An Assessment Fee Election
There was more than one election on June 7. It was also the final day for Paso Robles neighborhood residents in District 1 to vote on whether their assessment fees would go up. Landscape and Lighting Maintenance District 1 is divided into many zones and sub areas. All residents had to have their votes in to the city clerk by the end of the hearing at the June 7 City Council meeting.
|Bird on Street Light Maintained with Assessment Fees , © B. Radisavljevic|
By law, a neighborhood's assessment can't be raised more than the maximum assessment rate already in place without a vote. The assessment fee covers the expenses of maintaining the public landscaping and lighting for the neighborhood. If neighborhoods don't vote to raise their assessment fee, there will be no improvements in the street lighting, parkways, islands, slopes, and open space for these neighborhoods.
|Landscaping Slated for Improvement with Assessment Fees, © B. Radisavljevic|
The Public Hearing
Even though most people mail in their ballots to the city clerk before the scheduled hearing, citizens still can still present written or oral testimony during the public hearing before the votes are counted. Then anyone who hasn't turned in their ballot is told it's time to get them in if they want their votes counted.
As it turned out, no one from my neighborhood took the opportunity to speak. When the votes were about to be counted, those at the council meeting were invited to go outside the room and observe the vote count. I was the only one who did.
Watching the Vote Count
|Counting Election Results at City Hall after Hearing, © B. Radisavljevic|
When I left the city council meeting to watch the vote count, I wasn't sure what to expect. The two women in charge walked out with a box of about 500 ballots in sealed #10 envelopes. (You can see it on the far end of the table.) The most time consuming part of the process was opening all those envelopes -- especially since no one had thought to bring a letter opener. They did manage to borrow one from the library.

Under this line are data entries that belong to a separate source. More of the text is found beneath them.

(* ===== verification/SplitReaderSpec.v ===== *)
(** * The reading handles of a split stream, as the other tasks see them

    Both handles keep to the interface of SplitSpec.v. *)

From stdpp Require Import base list option strings.
From S2P Require Import Prelude Error Mask Utf8 Frame Protocol Heartbeat Output Deflate Compressed Config WebSocket Split SplitReader SplitSpec.
Import WebSocketStream (Item).

(** ** Effects on what is shared *)

Lemma effect_none c : reader_effect c c.
Proof. split; auto with ws. Qed.

Lemma effect_shared f c : status_le (conn_status c) (SplitShared.status (f (Conn.shared c))) ->
  (SplitShared.status (f (Conn.shared c)) = SPLIT_LOCAL_CLOSING -> conn_status c = SPLIT_LOCAL_CLOSING) ->
  SplitShared.cancelled (f (Conn.shared c)) = SplitShared.cancelled (Conn.shared c) -> reader_effect c (Conn.on_shared f c).
Proof. intros Hle Hl Hc. split; try done. by left. Qed.

Lemma note_inbound_shared now sh : SplitShared.status (SplitShared.note_inbound now sh) = SplitShared.status sh /\
  SplitShared.cancelled (SplitShared.note_inbound now sh) = SplitShared.cancelled sh.
Proof. unfold SplitShared.note_inbound. by repeat case_match. Qed.

Lemma effect_note c : reader_effect c (note_inbound c).
Proof.
  destruct (note_inbound_shared (Conn.now c) (Conn.shared c)) as [Hs Hc]. apply effect_shared; rewrite ?Hs; auto with ws.
Qed.

Lemma effect_from_open v c : v = SPLIT_PEER_CLOSING \/ v = SPLIT_READ_ERROR_PENDING ->
  reader_effect c (Conn.on_shared (fun sh => fst (SplitShared.from_open v sh)) c).
Proof.
  unfold SPLIT_PEER_CLOSING, SPLIT_READ_ERROR_PENDING. intros Hv.
  destruct (from_open_le v (Conn.shared c) ltac:(lia)) as (Hle & Ho & Hn & Hc). apply effect_shared; [done| |done].
  unfold conn_status, SPLIT_LOCAL_CLOSING. destruct (decide (SplitShared.status (Conn.shared c) = 0)) as [E1|E1]; [rewrite Ho by done; lia|by rewrite Hn].
Qed.

Lemma effect_terminate cause c : status_ok (conn_status c) -> reader_effect c (Conn.terminate cause c).
Proof.
  intros Hok. destruct (terminate_le cause _ Hok) as (Hle & Hr & _). apply effect_shared; [done| |apply terminate_cancelled].
  unfold SPLIT_LOCAL_CLOSING. lia.
Qed.

Lemma effect_send q c c' : send_request q c = SendNow c' -> from_reader q ->
  (forall reason, q = ControlRequest.PeerClose reason -> conn_status c <> SPLIT_OPEN) -> reader_effect c c'.
Proof.
  unfold send_request. intros Hs Hq Hp. destruct (Control.rx_open (Conn.control c)) eqn:Ex; [|done]. cbn [negb] in Hs.
  destruct (Control.room (Conn.control c)) eqn:Er; simplify_eq. split; try done; [apply status_le_refl|]. right. by exists q.
Qed.

(** A request at hand is the reader's own, and a Close only when the status has moved. *)
Definition request_ok (c : Conn.t) (q : option ControlRequest.t) : Prop :=
  match q with
  | Some q => from_reader q /\ forall reason, q = ControlRequest.PeerClose reason -> conn_status c <> SPLIT_OPEN
  | None => True
  end.

Lemma request_ok_stable c c' q : status_le (conn_status c) (conn_status c') -> request_ok c q -> request_ok c' q.
Proof.
  destruct q as [q|]; [|done]. intros Hle [? Hp]. split; [done|]. intros reason Hq. specialize (Hp _ Hq). unfold status_le, SPLIT_OPEN in *. lia.
Qed.

Lemma request_for_ok c now m q : request_for now m = Some q -> request_ok c (Some q).
Proof. destruct m; cbn; intros; simplify_eq; by split. Qed.

Lemma begin_peer_closing_moves sh : SplitShared.status (fst (SplitShared.begin_peer_closing sh)) <> SPLIT_OPEN.
Proof.
  unfold SplitShared.begin_peer_closing, SplitShared.from_open. destruct (Z.eqb_spec (SplitShared.status sh) SPLIT_OPEN); [done|by cbn].
Qed.

#[export] Hint Resolve effect_none effect_note : ws.
Ltac reader_cases := repeat (case_match; simplify_eq/=).

Section Plain.
Context {SU : Simdutf8} (arch : Arch) (slice_addr : bytes -> Z).
Import SplitReader.

Lemma plain_effect l c r c' r' i : status_ok (conn_status c) -> request_ok c (pending_request r) ->
  next_step arch slice_addr l c r = To (c', r', i) -> reader_effect c c' /\ request_ok c' (pending_request r').
Proof.
  intros Hok Hq Hs.
  assert (Hdone : reader_effect c c' -> pending_request r' = pending_request r \/ pending_request r' = None -> reader_effect c c' /\ request_ok c' (pending_request r')).
  { intros He Hr. split; [done|]. destruct Hr as [-> | ->]; [|done]. by eapply request_ok_stable; [apply He|]. }
  unfold next_step, top, take_message, no_message, got, reserve, report_error, read_ready, after_read, end_of_input, return_, continue in Hs.
  destruct (pc r) as [| | |m| | | |x| | |e], l as [| |x'| |]; try done; cbn in Hs; simplify_eq;
    try (apply Hdone; [by auto with ws|by (left + right)]).
  - reader_cases; (apply Hdone; [by auto with ws|by (left + right)]).
  - reader_cases; (apply Hdone; [first [by auto with ws|by apply effect_from_open; right]|by (left + right)]).
  - destruct m as [b|b|b|b|reason]; simplify_eq; try (apply Hdone; [by auto with ws|by (left + right)]).
    + destruct (pending_request r) as [q|] eqn:Eq; simplify_eq/=; (split; [by auto with ws|]); [exact Hq|by split].
    + destruct (pending_request r) as [q|] eqn:Eq; simplify_eq/=; (split; [by auto with ws|]); [exact Hq|by split].
    + destruct (pending_request r) as [q|] eqn:Eq; simplify_eq/=; [split; [by auto with ws|exact Hq]|].
      split; [by apply effect_from_open; left|]. cbn. split; [done|]. intros _ _. apply begin_peer_closing_moves.
  - destruct (pending_request r) as [q|] eqn:Eq; [|done]. destruct Hq as [Hq1 Hq2].
    destruct (send_request q c) as [c1| |] eqn:Es; simplify_eq; [|by apply Hdone; [auto with ws|(left + right)]]. split; [by eapply effect_send|done].
  - destruct (send_request _ c) as [c1| |] eqn:Es; simplify_eq; [|by apply Hdone; [auto with ws|(left + right)]].
    apply Hdone; [by eapply effect_send|by left].
  - reader_cases; (apply Hdone; [by auto with ws|by (left + right)]).
  - destruct (_ && _); simplify_eq. (apply Hdone; [by auto with ws|by (left + right)]).
  - reader_cases; (apply Hdone; [by auto with ws|by (left + right)]).
  - destruct (send_request _ c) as [c1| |] eqn:Es; simplify_eq; [|by apply Hdone; [auto with ws|(left + right)]].
    apply Hdone; [by eapply effect_send|by left].
  - apply Hdone; [by apply effect_terminate|by left].
  - apply Hdone; [by apply effect_terminate|by left].
Qed.

#[export] Instance plain_reader_spec : @ReaderSpec SplitReader.t (split_reader arch slice_addr) := {
  reader_ok c r := request_ok c (pending_request r);
  reader_ok_stable c c' r := request_ok_stable c c' (pending_request r);
  reader_step_ok := plain_effect
}.
End Plain.

Section Deflated.
Context {E D : Type} `{Codec E D} {SU : Simdutf8} (arch : Arch) (slice_addr : bytes -> Z).
Import CompressedSplitReader.

Lemma compressed_effect l c (r : CompressedSplitReader.t D) c' r' i : status_ok (conn_status c) -> request_ok c (pending_request r) ->
  next_step arch slice_addr l c r = To (c', r', i) -> reader_effect c c' /\ request_ok c' (pending_request r').
Proof.
  intros Hok Hq Hs.
  assert (Hdone : reader_effect c c' -> pending_request r' = pending_request r \/ pending_request r' = None -> reader_effect c c' /\ request_ok c' (pending_request r')).
  { intros He Hr. split; [done|]. destruct Hr as [-> | ->]; [|done]. by eapply request_ok_stable; [apply He|]. }
  unfold next_step, top, take_message, got, reserve, report_error, read_ready, after_read, end_of_input, process, return_, continue in Hs.
  destruct (pc r) as [| | |m| | | |x| | |e], l as [| |x'| |]; try done; cbn -[CompressedReader.process_into_with_activity] in Hs; simplify_eq;
    try (apply Hdone; [by auto with ws|by (left + right)]).
  - reader_cases; (apply Hdone; [by auto with ws|by (left + right)]).
  - reader_cases; (apply Hdone; [first [by auto with ws|by apply effect_from_open; right]|by (left + right)]).
  - destruct m as [b|b|b|b|reason]; simplify_eq; try (apply Hdone; [by auto with ws|by (left + right)]).
    + destruct (pending_request r) as [q|] eqn:Eq; simplify_eq/=; (split; [by auto with ws|]); [exact Hq|by split].
    + destruct (pending_request r) as [q|] eqn:Eq; simplify_eq/=; (split; [by auto with ws|]); [exact Hq|by split].
    + destruct (pending_request r) as [q|] eqn:Eq; simplify_eq/=; [split; [by auto with ws|exact Hq]|].
      split; [by apply effect_from_open; left|]. cbn. split; [done|]. intros _ _. apply begin_peer_closing_moves.
  - destruct (pending_request r) as [q|] eqn:Eq; [|done]. destruct Hq as [Hq1 Hq2].
    destruct (send_request q c) as [c1| |] eqn:Es; simplify_eq; [|by apply Hdone; [auto with ws|(left + right)]]. split; [by eapply effect_send|done].
  - destruct (send_request _ c) as [c1| |] eqn:Es; simplify_eq; [|by apply Hdone; [auto with ws|(left + right)]].
    apply Hdone; [by eapply effect_send|by left].
  - reader_cases; (apply Hdone; [by auto with ws|by (left + right)]).
  - destruct (_ && _); simplify_eq. (apply Hdone; [by auto with ws|by (left + right)]).
  - reader_cases; (apply Hdone; [first [by auto with ws|by apply effect_from_open; right]|by (left + right)]).
  - destruct (send_request _ c) as [c1| |] eqn:Es; simplify_eq; [|by apply Hdone; [auto with ws|(left + right)]].
    apply Hdone; [by eapply effect_send|by left].
  - apply Hdone; [by apply effect_terminate|by left].
  - apply Hdone; [by apply effect_terminate|by left].
Qed.

#[export] Instance compressed_reader_spec : @ReaderSpec (CompressedSplitReader.t D) (compressed_split_reader arch slice_addr) := {
  reader_ok c r := request_ok c (pending_request r);
  reader_ok_stable c c' r := request_ok_stable c c' (pending_request r);
  reader_step_ok := compressed_effect
}.
End Deflated.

As ballots were opened, they were separated into stacks. There was a stack for those with yes votes, one for no votes, one for ballots signed with no vote marked, and another for defaced ballots. Defaced ballots were those that had writing on them apart from the signatures and the mark for yes or no. The ladies were very reasonable in deciding what was defaced. A couple of ballots where the person had circled the choice before marking it were counted, since intent was clear. Ballots with notes written on them were declared defaced according to the rules, but ballots with attached sticky notes weren't. Never write on a ballot if you want your vote to be counted.

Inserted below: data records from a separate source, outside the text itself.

(** A control message is encoded without the codec. *)
Lemma c_encode_control msg (s : t) (i : T) : Message.is_control msg = true -> exists p b i',
  encode_message msg (s, i) = Done (set_buffer b (set_protocol p s), i') (Ok tt) /\ c_same_reader (protocol s) p /\ quiet i i'.
Proof.
  intros Hm. unfold encode_message. destruct (c_key_ok s i) as (i1 & key & -> & Hq1).
  match goal with |- context [let '(w, close_key) := ?x in _] => assert (Hx : exists i2 close_key, x = ((s, i2), close_key) /\ quiet i1 i2) end.
  { destruct (Message.is_close msg); [apply c_key_ok|exists i1, []; split; [done|apply env_refl]]. }
  destruct Hx as (i2 & close_key & -> & Hq2).
  destruct (CompressedProtocol.encode_message key close_key (protocol s) msg (buffer s)) as [[p b] r| |] eqn:Ee.
  - exists p, b, i2. pose proof (c_encode_reader _ _ _ _ _ _ _ _ Ee) as Hr. assert (r = Ok tt) as -> by (destruct msg; cbn in Ee; by simplify_eq).
    split; [done|]. split; [done|by eapply env_trans].
  - by destruct msg.
  - by destruct msg.
Qed.

Lemma c_buffer_wf b (s : t) : CorkSpec.wf (UnifiedOutput.write_buf (output s)) -> CorkSpec.wf (UnifiedOutput.write_buf (output (set_buffer b s))).
Proof. intros [? ?]. by split. Qed.

(** ** The invariant *)

Section Delivery.
Context (leftover : bytes) (max : Z) (Hmax : 0 <= max) (validate : bool) (pol : policy) (decoder : D).
Abbreviation sim := (csim max validate pol).
Abbreviation ref := (ref_run (cref_frame max validate true) pol).

(** The messages of the reference receiver on what has been read and what may follow. *)
Definition c_messages (i : T) (more : bytes) : list Message.t := fst (ref (None, decoder) (leftover ++ taken i ++ more)).

(** Messages parsed and not yet returned. *)
Definition c_held (s : t) : list Message.t := option_list (pending_control_message s) ++ reverse (pending_messages s).

(** What has been read is delivered, held, or in the buffer: unparsed handshake bytes, or the beginning of a frame. *)
Definition c_accounted (L : list Message.t) (s : t) (i : T) : Prop :=
  match pending_parse_error s with
  | None => exists fr raw, sim (protocol s) (read_buf s) raw fr /\
      (if has_unprocessed_read_data s then raw = read_buf s /\ read_buf s <> [] /\ pending_messages s = [] else spec_parse pol raw = Need) /\
      forall more, bytes_ok more -> c_messages i more = L ++ c_held s ++ fst (ref fr (raw ++ more))
  | Some _ => has_unprocessed_read_data s = false /\ forall more, bytes_ok more -> c_messages i more = L ++ c_held s
  end.

(** Reading goes on. *)
Definition c_live (L : list Message.t) (s : t) (i : T) : Prop :=
  close_after_flush s = false /\ pending_terminal_error s = None /\
  (forall m, pending_control_message s = Some m -> Message.is_close m = false /\ flush_on_read s = true) /\
  c_accounted L s i.

Definition c_prefix (L : list Message.t) (i : T) : Prop := forall more, bytes_ok more -> exists rest, c_messages i more = L ++ rest.

Definition c_close (s : t) : list Message.t :=
  match pending_control_message s with Some m => if Message.is_close m then [m] else [] | None => [] end.

(** A Close is to be flushed, and then the stream ends. *)
Definition c_ending (L : list Message.t) (s : t) (i : T) : Prop :=
  close_after_flush s = true /\ flush_on_read s = true /\ is_Some (closing_deadline s) /\ c_prefix (L ++ c_close s) i.

(** [d0]: the deadline of the closing handshake, if it was set before. *)
Context (d0 : option Z).
Definition c_common (s : t) : Prop :=
  CorkSpec.wf (UnifiedOutput.write_buf (output s)) /\ (is_Some (closing_deadline s) -> Heartbeat.stopped (heartbeat s) = true) /\
  (forall d, d0 = Some d -> closing_deadline s = Some d).

(** The heartbeat changes, and the queue may, but not whether the heartbeat runs. *)
Ltac keep_closing Hc E :=
  let H1 := fresh in let H2 := fresh in let Hd := fresh in
  destruct Hc as [_ [H1 H2]]; split; [intros Hd; etransitivity; [exact E|exact (H1 Hd)]|exact H2].

Definition c_inv (L : list Message.t) (s : t) (i : T) : Prop :=
  c_common s /\ ((state s <> StreamState.Closed /\ (c_live L s i \/ c_ending L s i)) \/ (state s = StreamState.Closed /\ c_prefix L i)).

(** *** A poll that began at time [t0] *)

Context (fuel : nat) (t0 : Z).
Definition c_world (i : T) : Prop := t0 <= time i /\ (budget i < fuel)%nat.

Definition c_returned (L : list Message.t) (w : W) (r : poll Item) : Prop :=
  match r with
  | Pending => c_inv L (fst w) (snd w) /\ state (fst w) <> StreamState.Closed /\
      (closing_deadline (fst w) = None -> c_messages (snd w) [] = L) /\
      (forall d, closing_deadline (fst w) = Some d -> t0 < d)
  | Ready None | Ready (Some (Err _)) => c_inv L (fst w) (snd w) /\ state (fst w) = StreamState.Closed
  | Ready (Some (Ok m)) => c_inv (L ++ [m]) (fst w) (snd w) /\ (Message.is_close m = true -> state (fst w) = StreamState.Closed)
  end.

Definition c_nothing (s : t) : bool := bool_decide (pending_messages s = []) && bool_decide (pending_parse_error s = None).

(** How far a turn is from the end, the budget and the Pings aside. *)
Definition c_weight (s : t) : nat :=
  if close_after_flush s then 1
  else match pending_control_message s with
       | Some _ => 2
       | None => if c_nothing s then (if has_unprocessed_read_data s then 5 else 4) else 3
       end.
Definition c_rank (s : t) (i : T) : nat := 10 * budget i + 10 * pings (heartbeat s) + c_weight s.

Definition c_expired (expired : option Deadline) (s : t) (i : T) : Prop := forall d, expired = Some d -> deadline_at d <= time i /\
  (Heartbeat.next_deadline (heartbeat s) = Some d \/ Heartbeat.next_hard_deadline (heartbeat s) = Some d).

(** At the head of the loop. *)
Definition c_top (L : list Message.t) (expired : option Deadline) (s : t) (i : T) : Prop := c_world i /\ c_inv L s i /\ c_expired expired s i.

(** A part of a turn that started with rank [R]; [P] holds where the next part begins. *)
Definition c_part_ok (L : list Message.t) (R : nat) (P : t -> T -> Prop) (m : comp W flow) : Prop :=
  match m with
  | Done w (Ok (Return r)) => c_returned L w r
  | Done w (Ok (Continue e)) => c_top L e (fst w) (snd w) /\ (c_rank (fst w) (snd w) < R)%nat
  | Done w (Ok Through) => P (fst w) (snd w)
  | _ => False
  end.

Lemma c_part_bind L R P Q m k : c_part_ok L R P m -> (forall s i, P s i -> c_part_ok L R Q (k (s, i))) -> c_part_ok L R Q (part m k).
Proof. intros Hm Hk. unfold part, run_bind. destruct m as [[s i] [[r|e|]|e]| |]; cbn in *; try done. by apply Hk. Qed.

Lemma c_quiet_world i i' : quiet i i' -> c_world i -> c_world i'.
Proof. intros (_ & ? & ?) [? ?]. split; lia. Qed.
Lemma c_quiet_all i i' more : quiet i i' -> c_messages i' more = c_messages i more.
Proof. intros (Et & _). unfold c_messages. by rewrite Et. Qed.

Lemma c_quiet_accounted L s i i' : quiet i i' -> c_accounted L s i -> c_accounted L s i'.
Proof.
  intros Hq. unfold c_accounted. destruct (pending_parse_error s).
  - intros [? Ha]. split; [done|]. intros more Hm. rewrite (c_quiet_all i i') by done. by apply Ha.
  - intros (fr & raw & Hs & Hu & Ha). exists fr, raw. split; [done|]. split; [done|]. intros more Hm. rewrite (c_quiet_all i i') by done. by apply Ha.
Qed.

Lemma c_quiet_prefix L i i' : quiet i i' -> c_prefix L i -> c_prefix L i'.
Proof. intros Hq Hp more Hm. rewrite (c_quiet_all i i') by done. by apply Hp. Qed.

(** Reading, or about to end. *)
Definition c_going (L : list Message.t) (s : t) (i : T) : Prop := c_live L s i \/ c_ending L s i.

Lemma c_quiet_live L s i i' : quiet i i' -> c_live L s i -> c_live L s i'.
Proof. intros Hq (? & ? & ? & Ha). split_and!; try done. by eapply c_quiet_accounted. Qed.

Lemma c_quiet_going L s i i' : quiet i i' -> c_going L s i -> c_going L s i'.
Proof. intros Hq [Hl|(? & ? & ? & ?)]; [left; by eapply c_quiet_live|right; split_and!; try done; by eapply c_quiet_prefix]. Qed.

Lemma c_going_prefix L s i : c_going L s i -> c_prefix L i.
Proof.
  intros [(_ & _ & _ & Ha)|(_ & _ & _ & Hp)] more Hm.
  - unfold c_accounted in Ha. destruct (pending_parse_error s); [destruct Ha as [_ Ha]|destruct Ha as (fr & raw & _ & _ & Ha)]; eexists; by apply Ha.
  - destruct (Hp more Hm) as [rest ->]. rewrite <- app_assoc. by eexists.
Qed.

Lemma c_quiet_inv L s i i' : quiet i i' -> c_inv L s i -> c_inv L s i'.
Proof.
  intros Hq [Hc [[Hs Hl]|[Hs Hp]]]; (split; [done|]); [left; split; [done|by eapply c_quiet_going]|right; split; [done|by eapply c_quiet_prefix]].
Qed.

Lemma c_inv_prefix L s i : c_inv L s i -> c_prefix L i.
Proof. intros [_ [[_ Hl]|[_ ?]]]; [by eapply c_going_prefix|done]. Qed.

(** What is held loses its head to what has been delivered, or is only rearranged. *)
Definition c_reader_of (s : t) := (protocol s, read_buf s, has_unprocessed_read_data s, pending_parse_error s).

Lemma c_accounted_move L L' s s' i : c_accounted L s i -> c_reader_of s' = c_reader_of s -> L' ++ c_held s' = L ++ c_held s ->
  (pending_messages s = [] -> pending_messages s' = []) -> c_accounted L' s' i.
Proof.
  unfold c_accounted, c_reader_of. intros Ha [= -> -> -> ->] Eh Em. destruct (pending_parse_error s).
  - destruct Ha as [? Ha]. split; [done|]. intros more Hm. by rewrite Ha, Eh.
  - destruct Ha as (fr & raw & Hs & Hu & Ha). exists fr, raw. split; [done|]. split; [destruct (has_unprocessed_read_data s); [|done]; destruct Hu as (? & ? & ?); auto|].
    intros more Hm. by rewrite Ha, !app_assoc, Eh.
Qed.

(** *** Ends of a poll *)

Lemma c_terminal_common s : c_common s -> c_common (close_terminal s).
Proof. intros (Hw & _ & Hd). split; [exact Hw|]. split; [done|exact Hd]. Qed.

Lemma c_terminal_inv L s i : c_common s -> c_prefix L i -> c_inv L (close_terminal s) i.
Proof. intros Hc Hp. split; [by apply c_terminal_common|by right]. Qed.

Lemma c_finish_inv L fb s i : c_common s -> c_prefix L i -> c_inv L (fst (finish_read_close fb s)) i /\ state (fst (finish_read_close fb s)) = StreamState.Closed.
Proof. intros (Hw & _ & Hd) Hp. split; [|done]. split; [split; [exact Hw|split; [done|exact Hd]]|by right]. Qed.

Lemma c_finish_item fb (s : t) : snd (finish_read_close fb s) =
  WebSocketStream.or_else (Err <$> pending_terminal_error s) (WebSocketStream.or_else (Ok <$> List.hd_error (c_close s)) (Err <$> fb)).
Proof. destruct s. unfold c_close. cbn. destruct pending_control_message0 as [m|]; [|done]. by destruct (Message.is_close m). Qed.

After enough ballots were open and stacked, the person at the near end of the table with the computer started counting them. You can see each ballot has two bar codes. That bar code identifies the parcel number and whether the vote is a yes or no. To avoid someone voting more than once, the computer will not record a second vote for the same parcel number. The stacks are scanned separately to make it easier not to scan the wrong code, but the woman was very careful and did double-check. Here's how that worked. The computer makes a sound when the vote is recorded. You might want to play this full size on YouTube when you finish reading here.
At the end of the scanning, the computer had neatly tabulated the results by zone and sub area. The fee assessment passed in my Zone 4 Sub Area 5.
Have you ever witnessed an official vote count? If so, how was it different than this one?